Human NOTCH4 Is a Key Target of RUNX1 in Megakaryocytic Differentiation

Megakaryocytes (MK), which produce platelets, play important roles in blood coagulation and hemostasis. The master transcription factor RUNX1 regulates lineage-specific transcriptional targets and key signaling pathways, and is known to be essential for megakaryopoiesis. Mono-allelic RUNX1 mutations lead to familial platelet disorder (FPD), which is characterized by thrombocytopenia and abnormal platelet functions. A high percentage (~50%) of these FPD patients later develop myelodysplastic syndromes and acute myeloid leukemia.

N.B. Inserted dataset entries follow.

(** * signal-extract: scoring, structured extraction and the opportunity store

    A shallow embedding of the scoring engine ([filters/scorer.py]), the
    structured response parser and its repair loop ([synthesizer/engine.py])
    and the opportunity tables of the store ([storage/db.py]), then of the
    item table, the digests, the question answering and the collection
    command ([models.py], [qa/handler.py], [main.py]), followed by the
    properties proved about them.

    Conventions of the embedding.
    - A Python [str] is a [string]; each character stands for one code point
      below 256.  Whitespace ([str.isspace], [\s]), word characters ([\w]) and
      [str.lower] follow the Unicode tables on that range.
    - A Python [int] is a [Z].  A [float] is the exact value of the double it
      holds ([FFin q]), an infinity or NaN; only comparison and truncation of
      floats are modelled, both of which are exact.
    - A [dict] with string keys is a [gmap string pyval].
    - A call returns ([Ok]), raises ([Raise]) or leaves the model
      ([Unmodelled]: the run goes on in float arithmetic, or depends on an
      interpreter limit). *)

From Stdlib Require Import ZArith QArith String Ascii List Lia Bool.
From Stdlib Require Import OrderedTypeEx Sorted Permutation.
From stdpp Require Import gmap strings list.

Set Warnings "-register-all".
Local Open Scope string_scope.
Local Open Scope list_scope.
Local Open Scope Z_scope.

(** ** Python values, exceptions and results *)

Module Py.

Inductive pyfloat :=
| FNaN
| FInf (negative : bool)
| FFin (q : Q).

Inductive pyval :=
| PNone
| PBool (b : bool)
| PInt (z : Z)
| PFloat (f : pyfloat)
| PStr (s : string)
| PList (l : list pyval)
| PDict (d : gmap string pyval).

(** [type(v).__name__] *)
Definition type_name (v : pyval) : string :=
  match v with
  | PNone => "NoneType"
  | PBool _ => "bool"
  | PInt _ => "int"
  | PFloat _ => "float"
  | PStr _ => "str"
  | PList _ => "list"
  | PDict _ => "dict"
  end.

(** Text produced by an f-string or by [str.format]: the literal parts are
    kept as they are written in the source, a substituted value is kept as the
    value ([Val v] for [str(v)], [Repr v] for [repr(v)], [ValSet] for a set of
    strings, whose printing order depends on the hash seed). *)
Inductive piece :=
| Lit (s : string)
| Val (v : pyval)
| Repr (v : pyval)
| ValSet (members : list string).
(** Addition formula. *)
Lemma fib_add (a b : nat) :
  fib (a + S b) = fib (S a) * fib (S b) + fib a * fib b.
Proof.
  revert b.
  enough (H : ∀ b, fib (a + S b) = fib (S a) * fib (S b) + fib a * fib b
                 ∧ fib (S a + S b) = fib (S (S a)) * fib (S b) + fib (S a) * fib b)
    by (intros b; apply H).
  induction a as [|a IH]; intros b.
  - split.
    + change (fib (S b) = 1 * fib (S b) + 0 * fib b). ring.
    + change (fib (S (S b)) = 1 * fib (S b) + 1 * fib b). rewrite fib_SS. ring.
  - destruct (IH b) as [H1 H2]. split; [exact H2|].
    change (S (S a) + S b)%nat with (S (S (a + S b))).
    rewrite fib_SS. change (S (a + S b)) with (S a + S b)%nat.
    rewrite H1, H2, (fib_SS (S a)), (fib_SS a). ring.
Qed.

Lemma fib_double_odd (k : nat) :
  fib (2 * k + 1) = fib k * fib k + fib (S k) * fib (S k).
Proof.
  replace (2 * k + 1)%nat with (k + S k)%nat by lia.
  rewrite fib_add. ring.
Qed.

Lemma fib_double_even (k : nat) :
  fib (2 * k) = fib k * (2 * fib (S k) - fib k).
Proof.
  destruct k as [|k]; [reflexivity|].
  replace (2 * S k)%nat with (k + S (S k))%nat by lia.
  rewrite fib_add, (fib_SS k). ring.
Qed.

End fib_facts.

(** ** fib_iterative *)
Lemma iterative_loop (k m : nat) :
  Nat.iter k (λ '(a, b), (b, a + b)) (fib m, fib (S m))
  = (fib (k + m), fib (S (k + m))).
Proof.
  induction k as [|k IH]; [reflexivity|].
  rewrite Nat.iter_succ, IH. cbn [Nat.add]. by rewrite fib_SS.
Qed.
(** C10, amended: when no time is a NaN, the four time outputs are
    elements of the input times, the two percentile times lie between the
    first and the last pulse time, and the clamped indices they are read
    at are inside the sorted array. *)
Theorem time_outputs_in_range (times charges : list double) :
  times <> [] ->
  length times = length charges ->
  no_nan times = true ->
  exists result,
    compute_summary_stats std_sort times charges = Return result /\
    In (element result 3) times /\
    In (element result 4) times /\
    In (element result 5) times /\
    In (element result 6) times /\
    leb (element result 3) (element result 5) = true /\
    leb (element result 5) (element result 4) = true /\
    leb (element result 3) (element result 6) = true /\
    leb (element result 6) (element result 4) = true /\
    let times_sorted := fst (sorted_arrays std_sort times charges) in
    exists i j,
      i < length times_sorted /\ j < length times_sorted /\
      element result 5 = subscript times_sorted i /\
      element result 6 = subscript times_sorted j.
Proof.
  intros Hne Hlen Hnum. eexists. split; [apply compute_nonempty; assumption|].
  pose proof (sorted_times_permutation times charges Hnum Hlen) as Hperm.
  pose proof (sorted_times_non_decreasing std_sort std_sort_contract
                times charges Hnum) as Hts.
  rewrite stats_first_pulse_time, stats_last_pulse_time,
    stats_charge_20_percent_time, stats_charge_50_percent_time,
    last_subscript.
  set (ts := fst (sorted_arrays std_sort times charges)) in *.
  set (cs := snd (sorted_arrays std_sort times charges)).
  assert (Hts_ne : ts <> []).
  { intros E. rewrite E in Hperm. apply Permutation_sym, Permutation_nil in Hperm.
    contradiction. }
  assert (Hn : 0 < length ts) by (destruct ts; [contradiction|simpl; lia]).
  set (i20 := Nat.min (upper_bound (partial_sum cs) (mul c02 (accumulate cs zero)))
                      (length ts - 1)).
  set (i50 := Nat.min (upper_bound (partial_sum cs) (mul c05 (accumulate cs zero)))
                      (length ts - 1)).
  assert (H20 : i20 < length ts) by (apply clamped_index_in_range; exact Hts_ne).
  assert (H50 : i50 < length ts) by (apply clamped_index_in_range; exact Hts_ne).
  assert (Hin : forall i, i < length ts -> In (subscript ts i) times).
  { intros i Hi. apply (Permutation_in _ (Permutation_sym Hperm)).
    apply nth_In. exact Hi. }
  assert (Hle : forall i j, i <= j -> j < length ts ->
                    leb (subscript ts i) (subscript ts j) = true).
  { intros i j Hij Hj. unfold leb.
    rewrite (non_decreasing_subscript ts Hts i j Hij Hj). reflexivity. }
  repeat split; try (apply Hin; lia); try (apply Hle; lia).
  exists i20, i50. repeat split; assumption.
Qed.

End KernelTheorems.

(** ** Percentile monotonicity *)

Section Monotonicity.

Context {double : Type} {ops : DoubleOps double}
        {nan : DoubleNaN double}
        {order : DoubleOrder double} {charge_laws : ChargeLaws double}.
Variable std_sort : (nat -> nat -> bool) -> list nat -> list nat.
Hypothesis std_sort_contract : sort_contract std_sort.

Lemma first_exceeding_mono (v : list double) (low high : double) :
  is_nan low = false ->
  ltb high low = false ->
  first_exceeding v low <= first_exceeding v high.
Proof.
  intros Hn Hle. induction v as [|x r IH]; simpl; [lia|].
  destruct (ltb low x) eqn:E; [lia|].
  rewrite (ltb_negtrans _ _ _ Hn Hle E). lia.
Qed.
(** * Feedbacks.svelte: the feedback table, its analysis panel and its handlers

    A shallow embedding of the script block of
    [src/lib/components/admin/Evaluations/Feedbacks.svelte]: the component's
    [let] variables become one [State] record, every handler becomes a
    function on that record, and the answers of the evaluations API (which
    lives outside this file) are inputs of the handlers that await them. *)

From Stdlib Require Import List String Ascii ZArith Bool Arith Lia.
Import ListNotations.
Local Open Scope string_scope.

(* ------------------------------------------------------------------------- *)
(** ** The string primitives of the host language                             *)
(* ------------------------------------------------------------------------- *)

(** Strings are sequences of code units; the model keeps the code units below
    256 (Latin-1), on which [toLowerCase] and [trim] are closed. *)
Module JsString.

(** White space and line terminators of the language, as far as they lie in
    Latin-1: TAB, LF, VT, FF, CR, SP and NBSP. *)
Definition isWhiteSpace (c : ascii) : bool :=
  let n := nat_of_ascii c in
  ((n =? 9) || (n =? 10) || (n =? 11) || (n =? 12) || (n =? 13)
   || (n =? 32) || (n =? 160))%nat.

(** Lower-casing of one code unit: A-Z, and the capital letters U+00C0 to
    U+00DE except the multiplication sign U+00D7, move up by 32. *)
Definition lowerChar (c : ascii) : ascii :=
  let n := nat_of_ascii c in
  if (((65 <=? n) && (n <=? 90))
      || ((192 <=? n) && (n <=? 222) && negb (n =? 215)))%nat
  then ascii_of_nat (n + 32)
  else c.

The exact mechanisms underlying deregulated megakaryopoiesis in FPD remain unclear, partially due to the lack of an adequate experimental model mimicking the human disease. For example, engineered laboratory mice and zebrafish with only one copy of the Runx1 gene do not develop bleeding disorders or leukemia. Using an in vitro hematopoietic differentiation system, we found that megakaryocytic differentiation from FPD-derived induced pluripotent stem cells (iPSCs) were defective (Connelly et al., 2014). Targeted correction of the mutated RUNX1 allele by genome editing restored the MK production and functions, validating the central role of RUNX1 in megakaryopoiesis (Connelly et al., 2014). In this new study, we pursued the hypothesis that direct target genes regulated by RUNX1 play important roles in human megakaryopoiesis.